Norway ranks among the highest-ranking countries in gender equality (UNDP 2018).
Norway was of course a part of the gender revolution that swept Western societies in the 1960s and 70s (England 2010). Moreover, the Norwegian welfare state explicitly aimed for gender equality to secure funding through dual-earner households and has fostered gender equality through extensive policies, such as equal-pay laws, institutionalized elder care and child care, making education free for all, and so forth. Higher gender equality can be expected to increase the influence from genetics, in particular, the influence from genetics for women can be expected to become more similar to that of men, at least for education (Herd et al.

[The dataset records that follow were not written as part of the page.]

(* ===== verification/OspfInterface.v ===== *)
(** * The OSPF interface (core/src/ospf/ospf_interface.cpp)

    The runtime of one interface: its state, the neighbors its Hellos discover,
    their deadlines, and its elections.  Allocation can fail where the code catches
    [bad_alloc]: the operations take the outcome as an argument. *)

From S2P Require Import Prelude Arena Catalog OspfFsm OspfHello.

Module OspfInterface.
Import Arena OspfFsm OspfHello.

(** ** Data *)

Record InterfaceConfiguration := mkConfiguration {
  router_id_ : Z;
  area_id : Z;
  interface_id_ : Z;
  network_mask : Z;
  local_election_identity : Z;
  options_ : Z;
  hello_interval_seconds : Z;
  dead_interval_seconds : Z;
  interface_mtu : Z;
  router_priority : Z;
  version : Z;
  instance_id : Z;
  network_type : NetworkType.t;
  passive : bool;
  enabled : bool
}.
#[export] Instance InterfaceConfiguration_eq_dec : EqDecision InterfaceConfiguration.
Proof. solve_decision. Defined.

Record NeighborRuntime := mkNeighbor {
  n_router_id : Z;
  n_election_identity : Z;
  n_interface_id : Z;
  n_designated_router : Z;
  n_backup_designated_router : Z;
  n_options : Z;
  inactivity_deadline : Z;
  state_since : Z;
  last_event_at : Z;
  last_restart_at : Z;
  event_count : Z;
  restart_count : Z;
  bad_neighbor_states : Z;
  bad_sequence_numbers : Z;
  bad_link_state_requests : Z;
  n_state : NeighborState.t;
  n_priority : Z
}.
#[export] Instance NeighborRuntime_settable : Settable NeighborRuntime := fun n =>
  mkNeighbor (n_router_id n) (n_election_identity n) (n_interface_id n) (n_designated_router n)
    (n_backup_designated_router n) (n_options n) (inactivity_deadline n) (state_since n) (last_event_at n)
    (last_restart_at n) (event_count n) (restart_count n) (bad_neighbor_states n) (bad_sequence_numbers n)
    (bad_link_state_requests n) (n_state n) (n_priority n).
#[export] Instance NeighborRuntime_eq_dec : EqDecision NeighborRuntime.
Proof. solve_decision. Defined.

(** A default time point is zero, the clock's epoch. *)
Definition new_neighbor (router_id now : Z) : NeighborRuntime :=
  mkNeighbor router_id 0 0 0 0 0 0 now 0 0 0 0 0 0 0 NeighborState.down 0.

Inductive HelloDisposition :=
| accepted | malformed | interface_down | self | area_mismatch | instance_mismatch | timer_mismatch
| network_mask_mismatch | options_mismatch | neighbor_capacity_exhausted.

Record HelloResult := mkResult {
  disposition : HelloDisposition;
  r_state : NeighborState.t;
  actions : Z;
  neighbor_router_id : Z;
  backup_seen : bool
}.

Definition rejected (d : HelloDisposition) : HelloResult :=
  mkResult d NeighborState.down NeighborAction.none 0 false.

(** [ExpiredNeighbor] and [NeighborReconciliation] *)
Definition Report : Type := Z * Z.

Record InterfaceRuntimeCheckpoint := mkCheckpoint {
  c_configuration : InterfaceConfiguration;
  c_neighbors : list NeighborRuntime;
  hello_remaining : Z;
  wait_remaining : Z;
  c_state : InterfaceState.t;
  c_designated_router : Z;
  c_backup_designated_router : Z
}.

Record t := mk {
  configuration_ : InterfaceConfiguration;
  neighbors_ : list NeighborRuntime;
  maximum_neighbors_ : Z;
  hello_deadline_ : Z;
  wait_deadline_ : Z;
  state_ : InterfaceState.t;
  designated_router_ : Z;
  backup_designated_router_ : Z
}.
#[export] Instance t_settable : Settable t := fun s =>
  mk (configuration_ s) (neighbors_ s) (maximum_neighbors_ s) (hello_deadline_ s) (wait_deadline_ s) (state_ s)
    (designated_router_ s) (backup_designated_router_ s).

(** ** Construction *)

Definition validate_configuration (c : InterfaceConfiguration) : bool :=
  ((version c =? version_two) || (version c =? version_three))
  && negb (router_id_ c =? 0) && negb (hello_interval_seconds c =? 0) && negb (dead_interval_seconds c =? 0)
  && (hello_interval_seconds c <? dead_interval_seconds c) && negb (interface_mtu c =? 0)
  && ((version c =? version_three) || (instance_id c =? 0)).
(** A waiting interface that hears of an established designated router ends its
    wait on the first Hello, and the outcome depends on whether that Hello lists
    it: when it does, the router becomes backup of the one it heard; when it does
    not, communication is not bidirectional yet, the sender is no candidate, and
    the router elects itself. *)
Theorem waiting_elects_itself s packet identity now body :
  fresh_wait s -> admit_hello s packet identity = inr body ->
  identity <> 0 -> h_router_priority body <> 0 ->
  h_designated_router body = identity -> h_backup_designated_router body = 0 ->
  let seen := seen_self body (router_id_ (configuration_ s)) in
  let '(r, s1) := receive_hello true s packet identity now in
  let '(_, s2) := neighbor_change true s1 (backup_seen r) in
  has_action (actions r) NeighborAction.notify_interface = true
  /\ state_ s2 = (if seen then InterfaceState.backup else InterfaceState.designated)
  /\ designated_router_ s2 = (if seen then identity else election_identity (local_candidate s)).
Proof.
  intros [W M E0 Cap [Dr Bdr] Hp Hi] A Hj Hk HD HB seen. unfold receive_hello. rewrite A, E0. cbn [find_neighbor list_find].
  change (find_neighbor (p_router_id packet) []) with (@None (nat * NeighborRuntime)). cbv iota.
  rewrite (proj2 (Z.eqb_neq (size []) _)) by (change (size (@nil NeighborRuntime)) with 0; lia). cbn [negb orb].
  set (fresh := new_neighbor (p_router_id packet) now).
  pose proof (process_hello_row s packet body identity now fresh) as (P1 & P2 & P3 & P4 & P5 & _ & P7 & _).
  assert (has_action (actions (process_hello s packet body identity now fresh).2) NeighborAction.notify_interface = true
          /\ backup_seen (process_hello s packet body identity now fresh).2 = true) as [N B].
  { unfold process_hello.
    set (n0 := (store_hello s packet body identity fresh)
               <| inactivity_deadline := now + Catalog.seconds (dead_interval_seconds (configuration_ s)) |>).
    set (event := if seen_self body (router_id_ (configuration_ s)) then _ else _).
    pose proof (notify_first_hello s n0 event false now) as H.
    assert (n_state n0 = NeighborState.down) as D by (unfold n0, store_hello; now destruct (p_version packet =? version_three)).
    specialize (H D). destruct (neighbor_step s n0 NeighborEvent.hello_received false now) as [n1 a1].
    destruct (neighbor_step s n1 event false now) as [n2 a2]. cbn [snd actions backup_seen]. split; [exact H|].
    rewrite W, HD, HB, !Z.eqb_refl. apply orb_true_r. }
  destruct (process_hello s packet body identity now fresh) as [n r]. cbn [fst snd] in *. rewrite B.
  set (s1 := s <| neighbors_ := [] ++ [n] |>). unfold neighbor_change.
  assert (negb (same (network_type (configuration_ s1)) NetworkType.broadcast)
          && negb (same (network_type (configuration_ s1)) NetworkType.non_broadcast) = false) as ->.
  { change (configuration_ s1) with (configuration_ s). unfold is_multi_access in M. now rewrite <- negb_orb, M. }
  change (state_ s1) with (state_ s). change (configuration_ s1) with (configuration_ s). rewrite W.
  assert ((interface_transition InterfaceState.waiting InterfaceEvent.backup_seen (network_type (configuration_ s))
             (router_priority (configuration_ s))).2 = InterfaceAction.elect_dr_bdr) as ->.
  { unfold interface_transition. cbn. now rewrite M. }
  unfold apply_election.
  change (has_action InterfaceAction.elect_dr_bdr InterfaceAction.elect_dr_bdr) with true. cbn [negb].
  set (s2 := elect true (s1 <| wait_deadline_ := 0 |>)).
  assert (candidates (s1 <| wait_deadline_ := 0 |>) = [local_candidate s; neighbor_candidate n]) as Ec by reflexivity.
  assert (state_ s2 = (if seen then InterfaceState.backup else InterfaceState.designated)
          /\ designated_router_ s2 = (if seen then identity else election_identity (local_candidate s))) as [G1 G2].
  { unfold s2, elect. rewrite Ec. unfold neighbor_candidate. rewrite P2, P3, P4, P5, P7, HD, HB. fold seen.
    unfold local_candidate in *. rewrite Dr, Bdr. cbn [election_identity] in Hi.
    rewrite elect_against_designated by done. now destruct seen. }
  match goal with |- context [if negb ?c then _ else _] => destruct (negb c) end; now split_and!.
Qed.
(** ** Runs *)

(** A table and the frames it was given, the latest first. *)
Inductive Run : t -> list (list Z) -> Prop :=
| run_construct : Run construct []
| run_accept s log frame now : Run s log -> Forall is_u8 frame -> size frame <= maximum_frame_octets ->
    Run (accept s frame now).2 (frame :: log)
| run_expire s log now : Run s log -> Run (expire s now) log
| run_discard s log : Run s log -> Run (discard_all s) log.

Lemma run_wf s log : Run s log -> wf s log.
Proof. induction 1; auto using construct_wf, accept_wf, wf_expire, wf_discard. Qed.

(** A datagram put together from fragments: of one datagram and pairwise apart,
    they cover it up to the end of the last one; its headers are those of the
    first, with the protocol and the length restored. *)
Record composed (packet : list Z) (ps : list Piece) : Prop := mkComposed {
  co_genuine : forall q, q ∈ ps -> genuine q;
  co_same : forall q q', q ∈ ps -> q' ∈ ps ->
    source (p_view q) = source (p_view q') /\ destination (p_view q) = destination (p_view q')
    /\ identification (p_fields q) = identification (p_fields q')
    /\ fragment_header_offset (p_view q) = fragment_header_offset (p_view q') /\ p_next q = p_next q';
  co_apart : forall i j q q', ps !! i = Some q -> ps !! j = Some q' -> i <> j -> apart q q';
  co_whole : exists first last q,
    first ∈ ps /\ p_offset first = 0 /\ last ∈ ps /\ p_last last = true /\ q ∈ ps
    /\ (forall q', q' ∈ ps -> p_end q' <= p_end last)
    /\ (forall k, 0 <= k < p_end last -> covers ps k = true)
    /\ let h := fragment_header_offset (p_view first) in
       size packet = Z.max (h + p_end last) 60
       /\ take (Z.to_nat h) packet
          = Packet.write16 (put (take (Z.to_nat h) (p_frame first)) (fragment_previous_next_header_offset (p_view q)) (p_next q))
              fixed_payload_length_offset (u16 (h - first_extension_offset + p_end last))
       /\ (forall q' k, q' ∈ ps -> p_offset q' <= k < p_end q' ->
             get packet (h + k) = get (p_data q') (k - p_offset q'))
       /\ forall k, h + p_end last <= k < size packet -> get packet k = 0
}.
(* ===== verification/Ipv6Delivery.v ===== *)
(** * Delivering the fragments of a datagram

    A table that is given the fragments of a datagram, in any order and among
    other frames, completes the datagram with the last of them. *)

From stdpp Require Import sets.
From S2P Require Import Prelude Catalog Arena Packet Octets Ipv6Packet Ipv6Fragmentation Ipv6Fragments Ipv6Entry Ipv6Reassembly Ipv6RoundTrip.
Import Arena.

Module Ipv6Delivery.
Import Ipv6Packet.Ipv6 Octets.Octets Ipv6Fragmentation.Ipv6Fragmentation Ipv6Fragments.Ipv6Fragments Ipv6Entry.Ipv6Entry
  Ipv6Reassembly.Ipv6Reassembly Ipv6RoundTrip.Ipv6RoundTrip.

#[local] Existing Instances entry_settable Ipv6Fragmentation.Ipv6Fragmentation.t_settable.

(** The key of a fragment's datagram. *)
Definition key : Type := list Z * list Z * Z.
Definition frame_key (frame : list Z) : option key :=
  view ← parse_ipv6 frame;
  f ← fragment view;
  Some (source view, destination view, identification f).
Definition entry_key (e : Entry) : key := (e_source e, e_destination e, e_identification e).
Definition datagram_key (P : list Z) (id : Z) : key := (take 16 (drop 22 P), take 16 (drop 38 P), id).

(** Frames in their order of arrival, each with the answer it got. *)
Fixpoint deliver (s : t) (ds : list (list Z * Z)) : list (list Z * Ipv6ReassemblyResult) :=
  match ds with
  | [] => []
  | (frame, now) :: ds => (frame, (accept s frame now).1) :: deliver (accept s frame now).2 ds
  end.

Definition of_key (k : key) {A : Type} (x : list Z * A) : bool := bool_decide (frame_key x.1 = Some k).

(** The answers the frames of a datagram got. *)
Definition answers (k : key) (s : t) (ds : list (list Z * Z)) : list Ipv6ReassemblyResult :=
  snd <$> List.filter (of_key k) (deliver s ds).

(** The datagram is not in the table, and there is room for it. *)
Definition ready (k : key) (s : t) (now : Z) : Prop :=
  (forall e, e ∈ entries_ s -> occupied e = true -> now < expires e -> entry_key e <> k)
  /\ exists e, e ∈ entries_ s /\ (occupied e = false \/ expires e <= now).

Lemma genuine_key q : genuine q -> frame_key (p_frame q) = Some (source (p_view q), destination (p_view q), identification (p_fields q)).
Proof. intros G. unfold frame_key. rewrite (ge_view _ G). cbn [mbind option_bind]. rewrite (ge_fields _ G). reflexivity. Qed.

Lemma matches_key q e : genuine q -> matches (p_view q) e = true <-> occupied e = true /\ frame_key (p_frame q) = Some (entry_key e).
Proof.
  intros G. rewrite (genuine_key q G). unfold matches, entry_key. rewrite (ge_fields _ G), !andb_true_iff, !bool_decide_eq_true.
  split; [intros [[[-> ->] ->] E]; split; [done|]; now apply Z.eqb_eq in E as ->|].
  intros [-> [= -> -> ->]]. split_and!; auto. apply Z.eqb_refl.
Qed.

Lemma lookup_expire s now j : entries_ (expire s now) !! j
  = (fun e => if occupied e && (expires e <=? now) then clear e else e) <$> entries_ s !! j.
Proof. unfold expire. cbn [entries_ set_field]. apply list_lookup_fmap. Qed.

Lemma lookup_expire_live s now j e :
  entries_ s !! j = Some e -> now < expires e -> entries_ (expire s now) !! j = Some e.
Proof. intros He Hn. rewrite lookup_expire, He. cbn. rewrite (proj2 (Z.leb_gt _ _)), andb_false_r by lia. reflexivity. Qed.

(** A frame of another datagram leaves an entry in its slot. *)
Lemma accept_foreign s log frame now j e :
  wf s log -> Forall is_u8 frame -> size frame <= maximum_frame_octets ->
  entries_ s !! j = Some e -> occupied e = true -> now < expires e -> frame_key frame <> Some (entry_key e) ->
  entries_ (accept s frame now).2 !! j = Some e.
Proof.
  intros W Hb Hs He Ho Hn Hk. pose proof (wf_expire _ _ now W) as We. pose proof (lookup_expire_live _ _ _ _ He Hn) as Hl.
  destruct (accept_aside s frame now (wf_completed _ _ W) Hb Hs) as [(q & G & <-)|(_ & _ & -> & _)]; [|done].
  rewrite accept_piece by done.
  destruct (target (expire s now) (p_view q) (p_fields q) now) as [[i|] s'] eqn:Et; cbn beta iota.
  - destruct (target_spec _ _ _ _ _ _ We G Et) as (x & ps & T). rewrite (tg_slot _ _ _ _ _ _ _ T).
    destruct (settle_spec _ _ _ _ _ _ _ We G T) as (e' & _ & _ & Hoth & _). rewrite Hoth; [done|]. intros ->.
    destruct (tg_old _ _ _ _ _ _ _ T) as [Hx|(y & Hy & Hf)]; [|congruence].
    rewrite Hl in Hx. injection Hx as <-. apply Hk. now apply (matches_key q e G), (tg_match _ _ _ _ _ _ _ T).
  - revert Et. unfold target. destruct (find _ _); [discriminate|]. rewrite allocate_fresh.
    destruct (first_slot _ _); [discriminate|]. now intros [= <-].
Qed.

(** A frame of the entry's datagram is settled in its slot. *)
Lemma accept_own s log q now j e ps :
  wf s log -> genuine q -> entries_ s !! j = Some e -> now < expires e -> matches (p_view q) e = true ->
  holds e ps -> logged log ps ->
  exists e', settled e q (accept s (p_frame q) now).1 e' /\ entries_ (accept s (p_frame q) now).2 !! j = Some e'.
Proof.
  intros W G He Hn Hm Hh Hl. pose proof (wf_expire _ _ now W) as We. pose proof (lookup_expire_live _ _ _ _ He Hn) as He'.
  destruct (target_at _ _ q now j e ps We G He' Hh Hl Hm) as [Et T]. rewrite accept_piece, Et, He' by done.
  destruct (settle_spec _ _ _ _ _ _ _ We G T) as (e' & H1 & H2 & _). eauto.
Qed.

(** The first frame of a datagram finds a slot. *)
Lemma accept_first s log q now k :
  wf s log -> genuine q -> ready k s now -> frame_key (p_frame q) = Some k ->
  exists j x e', let e := fresh (p_view q) (p_fields q) now x in
    holds e [] /\ settled e q (accept s (p_frame q) now).1 e' /\ entries_ (accept s (p_frame q) now).2 !! j = Some e'.
Proof.
  intros W G [Hnew (x0 & Hx0 & Hfree)] Hk. pose proof (wf_expire _ _ now W) as We.
  assert (find (expire s now) (p_view q) = None) as Ef.
  { unfold find. destruct (first_slot _ _) as [i|] eqn:E; [|done]. exfalso. apply first_slot_some in E as (y & Hy & Hm).
    apply (matches_key q y G) in Hm as [Ho Ek]. rewrite lookup_expire in Hy.
    destruct (entries_ s !! i) as [y0|] eqn:Ey; [|discriminate]. cbn in Hy. injection Hy as <-. revert Ho Ek.
    destruct (occupied y0 && (expires y0 <=? now)) eqn:Ex; [discriminate|]. intros Ho Ek. rewrite Ho in Ex. cbn [andb] in Ex.
    apply (Hnew y0); [eapply list_elem_of_lookup_2; exact Ey|done|lia|congruence]. }
  destruct (first_slot (fun e => negb (occupied e)) (entries_ (expire s now))) as [j|] eqn:Ea.
  - pose proof Ea as (x & Hx & _)%first_slot_some.
    destruct (target_fresh _ _ q now j x We G Ef Ea Hx) as (s' & Et & T). exists j, x.
    rewrite accept_piece, Et, (tg_slot _ _ _ _ _ _ _ T) by done.
    destruct (settle_spec _ _ _ _ _ _ _ We G T) as (e' & H1 & H2 & _). exists e'. split_and!; auto. apply T.
  - exfalso. apply list_elem_of_lookup in Hx0 as (i & Hi).
    assert (exists y, entries_ (expire s now) !! i = Some y /\ occupied y = false) as (y & Hy & Ho).
    { rewrite lookup_expire, Hi. cbn. eexists. split; [reflexivity|].
      destruct (occupied x0 && (expires x0 <=? now)) eqn:Ex; [reflexivity|]. destruct Hfree as [|Hle]; [done|].
      destruct (occupied x0); [|done]. cbn in Ex. lia. }
    pose proof (first_slot_none _ _ Ea i y Hy) as Hz. cbv beta in Hz. now rewrite Ho in Hz.
Qed.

2019). I’m not aware of any studies investigating gender, genetics, and lifetime income, but judging from Herd et al (2019), we can expect the same for lifetime income as for educational attainment.
Birth order can be expected to vary with macro-level institutional settings. Comparing less-developed countries to Western countries like Norway, birth order differences are in the opposite direction from Western countries in developing countries, later-born perform better than earlier-born (De Haan, Plug, and Rosero 2014; Tenikue and Verheyden 2010). In countries with abundant resources like Norway, birth order differences can be expected to be larger than in countries with many in poverty. Immigrants that arrive in Norway have the same universal welfare rights and access to education and work. Norwegian-born to immigrant children are well integrated into the Norwegian society, and some groups
outperform Norwegian natives (Hermansen 2016). We employ this causal contrast in paper 3, where we investigate this paradox by looking at Norwegian-born children of immigrants, many of which have parents from non-Western countries that are far lower on the Human Development Index than Norway, and characterized by large inequality (UNDP 2018).